Records from a data source:
(** The tagged union [Command]: one constructor per [type] string. *)
Inductive Command :=
| plan_create (p : CreatePlanPayload)
| plan_resize_boundary (p : ResizeBoundaryPayload)
| plan_set_viewport (p : ViewportPayload)
| plan_load (p : Plan)
| area_create (p : CreateAreaPayload)
| area_create_polygon (p : CreatePolygonPayload)
| area_create_ellipse (p : CreateEllipsePayload)
| area_paste (p : PastePayload)
| area_move (p : MovePayload)
| area_move_polygon (p : MovePayload)
| area_resize (p : ResizePayload)
| area_set_rect (p : SetRectPayload)
| area_set_ellipse (p : SetEllipsePayload)
| area_set_rect_batch (updates : list SetRectPayload)
| area_set_polygon (p : SetPolygonPayload)
| area_set_multipolygon (p : SetMultiPolygonPayload)
| area_rename (p : RenamePayload)
| area_recolor (p : RecolorPayload)
| area_delete (id : string)
| area_mirror (p : MirrorPayload)
| area_subtract (ids : list string)
| area_divide (p : DividePayload)
| area_merge (p : MergePayload)
| group_create (p : GroupCreatePayload)
| group_delete (id : string)
| group_visibility (p : GroupVisibilityPayload)
| area_convert_to_polygon (p : MergePayload)
| area_move_multi (p : MoveMultiPayload)
| area_set_label_offset (p : LabelOffsetPayload)
| area_set_edge_label_offset (p : EdgeLabelOffsetPayload)
| area_set_radius_label_offset (p : LabelOffsetPayload)
| selection_set (s : Selection).

(** [command.type], the tag as the store records it. *)
Definition command_type (c : Command) : string :=
  match c with
  | plan_create _ => "plan/create"
  | plan_resize_boundary _ => "plan/resize-boundary"
  | plan_set_viewport _ => "plan/set-viewport"
  | plan_load _ => "plan/load"
  | area_create _ => "area/create"
  | area_create_polygon _ => "area/create-polygon"
  | area_create_ellipse _ => "area/create-ellipse"
  | area_paste _ => "area/paste"
  | area_move _ => "area/move"
  | area_move_polygon _ => "area/move-polygon"
  | area_resize _ => "area/resize"
  | area_set_rect _ => "area/set-rect"
  | area_set_ellipse _ => "area/set-ellipse"
  | area_set_rect_batch _ => "area/set-rect-batch"
  | area_set_polygon _ => "area/set-polygon"
  | area_set_multipolygon _ => "area/set-multipolygon"
  | area_rename _ => "area/rename"
  | area_recolor _ => "area/recolor"
  | area_delete _ => "area/delete"
  | area_mirror _ => "area/mirror"
  | area_subtract _ => "area/subtract"
  | area_divide _ => "area/divide"
  | area_merge _ => "area/merge"
  | group_create _ => "group/create"
  | group_delete _ => "group/delete"
  | group_visibility _ => "group/visibility"
  | area_convert_to_polygon _ => "area/convert-to-polygon"
  | area_move_multi _ => "area/move-multi"
  | area_set_label_offset _ => "area/set-label-offset"
  | area_set_edge_label_offset _ => "area/set-edge-label-offset"
  | area_set_radius_label_offset _ => "area/set-radius-label-offset"
  | selection_set _ => "selection/set"
  end%string.

Record CommandRecord := mkRecord {
  rec_type : string;
  rec_payload : Command;
  rec_description : string;
  rec_before : Plan;
  rec_after : Plan;
  rec_timestamp : Z
}.

Record HistoryStack := mkHistory {
  undo_stack : list CommandRecord;
  redo_stack : list CommandRecord
}.

(* ================================================================== *)
(** * The platform *)

(** Rings as the polygon-clipping library takes and returns them:
    [[number, number][]], a polygon as its rings, outer ring first. *)
Definition PCRing := list (num * num).
Definition PCPolygon := list PCRing.
Definition PCMultiPolygon := list PCPolygon.

(** What a handler obtains from outside the program during one run. *)
Record Platform := mkPlatform {
  (** [new Date().toISOString()], the k-th reading of the run *)
  now : nat -> string;
  (** [crypto.randomUUID()], the k-th identifier of the run *)
  randomUUID : nat -> string;
  (** [Date.now()] *)
  Date_now : Z;
  Math_cos : num -> num;
  Math_sin : num -> num;
  (** [polygonClipping.union(...polygons)] *)
  pc_union : list PCPolygon -> PCMultiPolygon;
  (** [polygonClipping.difference(subject, ...clips)] *)
  pc_difference : PCMultiPolygon -> list PCPolygon -> PCMultiPolygon
}.

(* ================================================================== *)
(** * Geometry primitives ([domain/geometry]) *)

Local Open Scope num_scope.

Definition MIN_SIZE : num := lit 1 4.

Definition clamp (value min max : num) : num :=
  Math_min (Math_max value min) max.

Definition cloneRect (r : RectShape) : RectShape := r.

Definition rectCenter (r : RectShape) : Point :=
  mkPoint (rect_x r + rect_width r / of_Z 2) (rect_y r + rect_height r / of_Z 2).

(** [points[(i + 1) % points.length]] for every index [i]. *)
Definition cyclic_next (points : Ring) : Ring :=
  match points with
  | [] => []
  | p :: rest => rest ++ [p]
  end.

Definition polygonArea (points : Ring) : num :=
  if (List.length points <? 3)%nat then zero
  else
    let sum :=
      fold_left
        (fun sum '(current, next) =>
           sum + (px current * py next - px next * py current))
        (combine points (cyclic_next points)) zero in
    Math_abs sum / of_Z 2.

Definition polygonAreaWithHoles (points : Ring) (holes : list Ring) : num :=
  let outer := polygonArea points in
  let holeArea := fold_left (fun acc hole => acc + polygonArea hole) holes zero in
  Math_max zero (outer - holeArea).

Definition translatePolygon (points : Ring) (delta : Delta) : Ring :=
  map (fun p => mkPoint (px p + dx delta) (py p + dy delta)) points.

Aim of the task:
Print the records verbatim, stopping after the "(p : SetRectPayload)" line.

Your response:
(** The tagged union [Command]: one constructor per [type] string. *)
Inductive Command :=
| plan_create (p : CreatePlanPayload)
| plan_resize_boundary (p : ResizeBoundaryPayload)
| plan_set_viewport (p : ViewportPayload)
| plan_load (p : Plan)
| area_create (p : CreateAreaPayload)
| area_create_polygon (p : CreatePolygonPayload)
| area_create_ellipse (p : CreateEllipsePayload)
| area_paste (p : PastePayload)
| area_move (p : MovePayload)
| area_move_polygon (p : MovePayload)
| area_resize (p : ResizePayload)
| area_set_rect (p : SetRectPayload)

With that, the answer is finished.